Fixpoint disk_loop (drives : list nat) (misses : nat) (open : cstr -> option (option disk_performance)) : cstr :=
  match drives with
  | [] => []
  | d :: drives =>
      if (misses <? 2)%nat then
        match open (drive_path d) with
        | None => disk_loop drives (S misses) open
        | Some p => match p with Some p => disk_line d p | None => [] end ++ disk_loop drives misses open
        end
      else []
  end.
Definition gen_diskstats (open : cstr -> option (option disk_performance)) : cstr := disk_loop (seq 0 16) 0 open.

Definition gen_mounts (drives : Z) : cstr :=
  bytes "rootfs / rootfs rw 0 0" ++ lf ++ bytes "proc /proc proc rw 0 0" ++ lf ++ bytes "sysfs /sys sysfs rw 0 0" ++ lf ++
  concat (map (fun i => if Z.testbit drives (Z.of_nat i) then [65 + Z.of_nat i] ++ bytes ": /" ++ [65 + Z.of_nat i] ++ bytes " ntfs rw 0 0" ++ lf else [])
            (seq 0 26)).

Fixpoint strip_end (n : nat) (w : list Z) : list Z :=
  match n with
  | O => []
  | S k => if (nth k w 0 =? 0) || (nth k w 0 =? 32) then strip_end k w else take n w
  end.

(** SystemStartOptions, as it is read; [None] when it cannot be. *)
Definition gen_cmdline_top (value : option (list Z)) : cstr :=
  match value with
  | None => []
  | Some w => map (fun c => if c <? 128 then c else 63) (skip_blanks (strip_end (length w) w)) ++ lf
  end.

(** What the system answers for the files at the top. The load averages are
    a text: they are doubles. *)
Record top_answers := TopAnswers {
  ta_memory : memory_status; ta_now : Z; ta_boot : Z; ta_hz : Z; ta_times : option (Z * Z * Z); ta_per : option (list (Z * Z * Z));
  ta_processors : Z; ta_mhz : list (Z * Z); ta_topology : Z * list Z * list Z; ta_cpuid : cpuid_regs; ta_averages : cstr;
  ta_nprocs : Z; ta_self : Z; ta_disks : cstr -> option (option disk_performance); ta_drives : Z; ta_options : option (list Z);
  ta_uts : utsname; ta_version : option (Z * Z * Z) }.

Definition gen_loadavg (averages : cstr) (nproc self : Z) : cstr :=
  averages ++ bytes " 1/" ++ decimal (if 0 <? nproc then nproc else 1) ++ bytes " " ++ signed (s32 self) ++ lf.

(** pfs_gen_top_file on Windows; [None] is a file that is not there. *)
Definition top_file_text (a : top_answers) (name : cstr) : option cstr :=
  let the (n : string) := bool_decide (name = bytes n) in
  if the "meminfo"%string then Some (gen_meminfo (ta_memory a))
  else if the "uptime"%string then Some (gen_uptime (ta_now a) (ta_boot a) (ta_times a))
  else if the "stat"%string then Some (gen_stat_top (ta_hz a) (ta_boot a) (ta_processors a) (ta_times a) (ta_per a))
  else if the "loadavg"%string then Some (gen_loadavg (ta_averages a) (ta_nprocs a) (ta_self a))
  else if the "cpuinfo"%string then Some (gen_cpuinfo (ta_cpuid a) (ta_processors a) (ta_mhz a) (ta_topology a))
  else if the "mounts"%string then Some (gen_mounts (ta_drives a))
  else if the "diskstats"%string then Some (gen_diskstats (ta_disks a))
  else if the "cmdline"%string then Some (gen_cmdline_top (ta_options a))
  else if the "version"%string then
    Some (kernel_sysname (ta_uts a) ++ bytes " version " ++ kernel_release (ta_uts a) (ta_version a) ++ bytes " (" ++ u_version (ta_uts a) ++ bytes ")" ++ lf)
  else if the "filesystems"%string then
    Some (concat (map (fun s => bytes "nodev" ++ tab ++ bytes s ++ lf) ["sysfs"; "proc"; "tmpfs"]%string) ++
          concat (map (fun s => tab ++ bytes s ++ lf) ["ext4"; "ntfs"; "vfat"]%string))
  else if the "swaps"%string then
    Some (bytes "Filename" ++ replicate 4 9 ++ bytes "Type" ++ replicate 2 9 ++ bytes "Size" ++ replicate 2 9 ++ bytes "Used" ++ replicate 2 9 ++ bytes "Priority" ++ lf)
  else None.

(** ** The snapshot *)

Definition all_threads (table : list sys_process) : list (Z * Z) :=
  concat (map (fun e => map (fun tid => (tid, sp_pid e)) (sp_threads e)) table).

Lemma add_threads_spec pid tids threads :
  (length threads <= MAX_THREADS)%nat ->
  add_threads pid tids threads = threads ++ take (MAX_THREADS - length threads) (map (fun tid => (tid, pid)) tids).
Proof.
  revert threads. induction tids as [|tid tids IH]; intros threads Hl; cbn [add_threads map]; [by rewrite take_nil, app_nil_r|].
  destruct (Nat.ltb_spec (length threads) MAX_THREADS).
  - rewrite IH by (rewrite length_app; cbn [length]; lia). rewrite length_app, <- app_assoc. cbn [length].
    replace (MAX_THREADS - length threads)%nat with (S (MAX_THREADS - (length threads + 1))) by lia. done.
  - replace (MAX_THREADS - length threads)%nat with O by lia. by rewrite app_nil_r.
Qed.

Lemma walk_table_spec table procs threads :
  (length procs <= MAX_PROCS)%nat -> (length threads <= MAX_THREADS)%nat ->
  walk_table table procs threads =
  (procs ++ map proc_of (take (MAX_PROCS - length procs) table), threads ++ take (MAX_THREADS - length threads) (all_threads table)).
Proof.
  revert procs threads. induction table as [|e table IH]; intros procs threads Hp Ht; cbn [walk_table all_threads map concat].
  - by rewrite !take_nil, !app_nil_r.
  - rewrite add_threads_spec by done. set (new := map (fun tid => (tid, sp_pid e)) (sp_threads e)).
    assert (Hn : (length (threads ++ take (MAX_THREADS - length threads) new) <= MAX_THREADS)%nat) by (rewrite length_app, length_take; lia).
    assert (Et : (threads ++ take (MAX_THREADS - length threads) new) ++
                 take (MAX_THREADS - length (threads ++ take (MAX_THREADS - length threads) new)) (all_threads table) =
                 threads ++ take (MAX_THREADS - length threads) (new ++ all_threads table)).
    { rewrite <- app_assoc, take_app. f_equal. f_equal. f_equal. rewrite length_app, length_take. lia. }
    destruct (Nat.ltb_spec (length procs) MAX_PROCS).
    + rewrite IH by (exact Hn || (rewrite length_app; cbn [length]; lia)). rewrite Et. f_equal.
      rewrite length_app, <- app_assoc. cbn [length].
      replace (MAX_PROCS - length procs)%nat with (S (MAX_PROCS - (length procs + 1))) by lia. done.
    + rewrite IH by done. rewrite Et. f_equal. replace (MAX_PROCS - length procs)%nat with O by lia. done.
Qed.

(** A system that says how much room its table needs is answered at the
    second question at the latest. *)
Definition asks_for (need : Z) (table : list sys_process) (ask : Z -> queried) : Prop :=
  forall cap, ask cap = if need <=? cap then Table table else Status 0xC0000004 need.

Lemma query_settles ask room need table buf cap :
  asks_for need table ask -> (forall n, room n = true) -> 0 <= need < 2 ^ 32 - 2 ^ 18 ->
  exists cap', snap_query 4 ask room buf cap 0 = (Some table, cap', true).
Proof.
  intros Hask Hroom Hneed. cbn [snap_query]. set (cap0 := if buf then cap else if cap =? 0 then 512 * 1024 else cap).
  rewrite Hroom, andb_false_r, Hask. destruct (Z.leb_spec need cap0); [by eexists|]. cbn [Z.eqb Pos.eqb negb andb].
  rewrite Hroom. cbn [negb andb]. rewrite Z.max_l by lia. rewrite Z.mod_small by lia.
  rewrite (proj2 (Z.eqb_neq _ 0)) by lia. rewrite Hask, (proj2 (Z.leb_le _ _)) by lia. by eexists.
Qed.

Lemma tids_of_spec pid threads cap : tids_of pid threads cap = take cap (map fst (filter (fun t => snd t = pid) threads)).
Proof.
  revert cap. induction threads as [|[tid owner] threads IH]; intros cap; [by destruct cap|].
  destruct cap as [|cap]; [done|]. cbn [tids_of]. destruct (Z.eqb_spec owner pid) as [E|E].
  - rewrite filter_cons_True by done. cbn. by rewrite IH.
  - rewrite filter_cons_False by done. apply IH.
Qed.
__________
▸ To do
Above are the entries. Output exactly the lines beginning with the line that has "forall cap, ask" and ending with the line that has "intros Hask Hroom".

▸ Result for this exercise
  forall cap, ask cap = if need <=? cap then Table table else Status 0xC0000004 need.

Lemma query_settles ask room need table buf cap :
  asks_for need table ask -> (forall n, room n = true) -> 0 <= need < 2 ^ 32 - 2 ^ 18 ->
  exists cap', snap_query 4 ask room buf cap 0 = (Some table, cap', true).
Proof.
  intros Hask Hroom Hneed. cbn [snap_query]. set (cap0 := if buf then cap else if cap =? 0 then 512 * 1024 else cap).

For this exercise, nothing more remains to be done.